The problem:
Within the data that follows, set down exactly the lines from the one containing "o ∧ unused o)." through the one containing "- right. split_and!; [congruence", both ends included.

Data supplied:
=-=-=-=-=
(* ===== verification/StreamsTransfer.v ===== *)
(** * Transfer of data between two endpoints

    What one endpoint writes on its streams and what the other reads from them, with any loss,
    duplication, reordering and retransmission of the packets in between. *)

From Stdlib Require Import String.
From stdpp Require Import gmap fin_maps fin_sets.
From S2P Require Import Prelude BTree RangeSets Coding SendBuf Assembler NatFrames Frames Sums.
From S2P Require Import StreamSend StreamRecv TransportParams StreamQueue Streams StreamsSend StreamsRecvProofs StreamsCount.
From S2P Require Import StreamsCountOps StreamsSendProofs StreamsTransmit StreamsLimits StreamsSystem.

Module StreamsTransfer.
Import StreamsState StreamsSend StreamsRecvProofs StreamsCount StreamsCountOps StreamsSendProofs StreamsTransmit StreamsLimits StreamsSystem.

(** ** Streams that appear for receiving *)

(** A stream that nothing was received on. *)
Definition unused (o : option StreamRecv) : Prop := ∀ r, o ≠ Some (ROpen r).

(** The streams for receiving stay, and unused ones the application does not know appear. *)
Definition recv_grown (s s' : StreamsState) : Prop :=
  ∀ id, recv s' !! id = recv s !! id
    ∨ (recv s !! id = None ∧ ¬ known s id ∧ ∃ o, recv s' !! id = Some o ∧ unused o).

Lemma recv_grown_same s s' : recv s' = recv s → recv_grown s s'.
Proof. intros E id. left. by rewrite E. Qed.

Lemma recv_grown_trans s1 s2 s3 : (∀ id, known s1 id → known s2 id) → recv_grown s1 s2 → recv_grown s2 s3 → recv_grown s1 s3.
Proof.
  intros Hk H12 H23 id. destruct (H12 id) as [E | (E & Hn & o & Eo & Ho)], (H23 id) as [E' | (E' & Hn' & o' & Eo' & Ho')].
  - left. congruence.
  - right. split_and!; [congruence | by auto | by exists o'].
  - right. split_and!; [done | done | exists o; split; congruence].
  - congruence.
Qed.

(** [insert] gives the stream a buffer that is free, or none. *)
Lemma insert_entries remote id s s' : recv_wf s → insert remote id s = Some s' →
  (∀ i, recv s' !! i = recv s !! i ∨ (i = id ∧ recv s !! i = None ∧ ∃ o, recv s' !! i = Some o ∧ unused o))
  ∧ side s' = side s ∧ next s' = next s ∧ next_reported_remote s' = next_reported_remote s.
Proof.
  intros Hwf E. unfold insert in E. set (bi := bool_decide _) in E. apply bind_Some in E as (s1 & E1 & E).
  assert (H1 : recv s1 = recv s ∧ free_recv s1 = free_recv s ∧ side s1 = side s ∧ next s1 = next s
    ∧ next_reported_remote s1 = next_reported_remote s) by (repeat case_hyp E1; by simplify_eq).
  destruct H1 as (Er & Ef & ? & ? & ?). destruct (bi || remote).
  2:{ simplify_eq. split_and!; [intros i; left; by rewrite Er | done..]. }
  assert (∃ o fr, (match vec_pop (free_recv s1) with Some (r, free) => (Some r, free) | None => (None, []) end) = (o, fr) ∧ unused o)
    as (o & fr & Eo & Ho).
  { destruct (vec_pop (free_recv s1)) as [[r fr] |] eqn:Ep; [| by exists None, []]. exists (Some r), fr. split; [done |].
    apply vec_pop_Some in Ep. pose proof (rw_free _ Hwf) as Hf. rewrite <- Ef, Ep, Forall_app in Hf. destruct Hf as [_ Hf].
    apply Forall_cons in Hf as [-> _]. by intros ?. }
  rewrite Eo in E. destruct (recv s1 !! id) eqn:Eid; [done |]. injection E as <-. split_and!; [| done..]. intros i. simpl. rewrite Er in *.
  destruct (decide (i = id)) as [-> |]; [right | left; by rewrite lookup_insert_ne]. rewrite lookup_insert_eq. eauto.
Qed.

Lemma insert_grown remote id s s' : recv_wf s → ¬ known s id → insert remote id s = Some s' →
  recv_grown s s' ∧ side s' = side s ∧ next s' = next s ∧ next_reported_remote s' = next_reported_remote s.
Proof.
  intros Hwf Hk E. destruct (insert_entries _ _ _ _ Hwf E) as [Hi Hf]. split; [| done]. intros i.
  destruct (Hi i) as [| (-> & ? & ?)]; [by left | by right].
Qed.

Lemma insert_remote_grown d n : ∀ from s s', recv_wf s → sel d (next_reported_remote s) ≤ from → 0 ≤ from →
  from + Z.of_nat n ≤ 2 ^ 60 → insert_remote d from n s = Some s' →
  recv_grown s s' ∧ side s' = side s ∧ next s' = next s ∧ next_reported_remote s' = next_reported_remote s.
Proof.
  induction n as [|n IH]; intros from s s' Hwf Hfrom H0 Hn E; cbn [insert_remote] in E.
  { injection E as <-. split_and!; [by apply recv_grown_same | done..]. }
  apply bind_Some in E as (s1 & E1 & E). pose proof (insert_recv _ _ _ _ Hwf E1) as (Hwf1 & _ & _).
  apply insert_grown in E1 as (Hg1 & Hs1 & Hn1 & Hr1); [| done |].
  2:{ destruct (StreamId.new_spec (other (side s)) d from) as (Hi & Hd & Hx & _); [unfold is_u; lia |].
      unfold known. rewrite Hi, decide_False, Hd, Hx by apply other_ne. lia. }
  apply IH in E as (Hg2 & Hs2 & Hn2 & Hr2); [| done | by rewrite Hr1; lia | lia | lia].
  split_and!; [| congruence..]. eapply recv_grown_trans; [| exact Hg1 | exact Hg2].
  intros id. apply known_view; congruence.
Qed.

Lemma ensure_grown d s s' ss : recv_wf s → count_pre ss s → room s → ensure_remote_streams d s = Some s' → recv_grown s s'.
Proof.
  intros Hwf Hp Hroom E. unfold ensure_remote_streams in E. apply bind_Some in E as (s1 & E1 & [= <-]).
  pose proof (ci_reported _ _ Hp d). pose proof (ci_remote _ _ Hp d). pose proof (ci_alloc _ _ Hp d). specialize (Hroom d).
  apply insert_remote_grown in E1 as (Hg & _); [| done | lia | lia | unfold saturating_sub; lia]. exact Hg.
Qed.

(** Closing a half of a stream. *)
Lemma freed_grown half id s0 s s' : recv_wf s → count_inv s0 → room s0 → removed half id s0 s →
  stream_freed id half s = Some s' → recv_grown s s'.
Proof.
  intros Hwf Hinv Hroom Hrem E. pose proof (removed_pre half id s0 s Hinv Hrem) as Hpre.
  pose proof (fully_free_gone half id s0 s Hinv Hrem) as Hfree. pose proof Hinv as [Hp Hc].
  assert (Hf : side s = side s0 ∧ allocated_remote_count s = allocated_remote_count s0
    ∧ max_concurrent_remote_count s = max_concurrent_remote_count s0 ∧ max_remote s = max_remote s0).
  { by destruct half; simpl in Hrem; [destruct Hrem as (_ & _ & ->) | destruct Hrem as (_ & f & ->)]. }
  destruct Hf as (Hsd & Hac & Hmc & Hmr). unfold stream_freed in E. apply bind_Some in E as (s1 & E1 & E).
  assert (recv_grown s s1) as Hg.
  { rewrite Hsd in E1. destruct (bool_decide (StreamId.initiator id ≠ side s0)) eqn:Er; [| injection E1 as <-; by apply recv_grown_same].
    rewrite Hfree in E1 by (by apply bool_decide_eq_true in Er). destruct (gone id s); [| injection E1 as <-; by apply recv_grown_same].
    cbn [andb] in Hpre. rewrite Hac in E1. set (d := StreamId.dir id) in *.
    pose proof (ci_alloc _ _ Hpre d) as Ha. cbn -[sel live upd] in Ha. rewrite sel_upd, decide_True in Ha by done.
    pose proof (ci_alloc_le _ _ Hp d). pose proof (ci_remote _ _ Hp d).
    unfold wrapping_sub in E1. rewrite wrap_small in E1 by (unfold is_u; lia).
    eapply (ensure_grown d _ _ _) in E1; [exact E1 | by destruct Hwf | exact Hpre |].
    intros d'. cbn -[sel]. rewrite Hmr, Hmc. apply Hroom. }
  destruct half; injection E as <-; exact Hg.
Qed.

(** ** What was received

    [D] is what the peer writes on each stream and [F] the streams it writes nothing more on;
    [R] is what the application has read. *)

Record receiving (d : list Z) (fin : Prop) (got : list Z) (r : Recv.Recv) : Prop := {
  rc_asm : ∃ g, Assembler.ordered_inv d g (Recv.assembler r);
  rc_read : got = ztake (Recv.bytes_read r) d;
  rc_size f : Recv.state r = Recv.StRecv (Some f) → f = zlen d ∧ fin;
}.

(** Unless the stream was stopped or reset. *)
Definition stream_content (d : list Z) (fin : Prop) (got : list Z) (r : Recv.Recv) : Prop :=
  Recv.end_ r ≤ zlen d ∧ (Recv.stopped r = false → Recv.is_receiving r = true → receiving d fin got r).

Record content (D : gmap Z (list Z)) (F : Z → Prop) (R : gmap Z (list Z)) (en : gset Z) (s : StreamsState) : Prop := {
  ct_prefix id : stream_data R id `prefix_of` stream_data D id;
  ct_ended id : id ∈ en → F id ∧ stream_data R id = stream_data D id;
  ct_open id r : recv s !! id = Some (Some (ROpen r)) → stream_content (stream_data D id) (F id) (stream_data R id) r;
  ct_unused id o : recv s !! id = Some o → unused o → stream_data R id = [];
  ct_unknown id : ¬ known s id → stream_data R id = [];
}.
=-=-=-=-=
Answer to the problem:
    ∨ (recv s !! id = None ∧ ¬ known s id ∧ ∃ o, recv s' !! id = Some o ∧ unused o).

Lemma recv_grown_same s s' : recv s' = recv s → recv_grown s s'.
Proof. intros E id. left. by rewrite E. Qed.

Lemma recv_grown_trans s1 s2 s3 : (∀ id, known s1 id → known s2 id) → recv_grown s1 s2 → recv_grown s2 s3 → recv_grown s1 s3.
Proof.
  intros Hk H12 H23 id. destruct (H12 id) as [E | (E & Hn & o & Eo & Ho)], (H23 id) as [E' | (E' & Hn' & o' & Eo' & Ho')].
  - left. congruence.
  - right. split_and!; [congruence | by auto | by exists o'].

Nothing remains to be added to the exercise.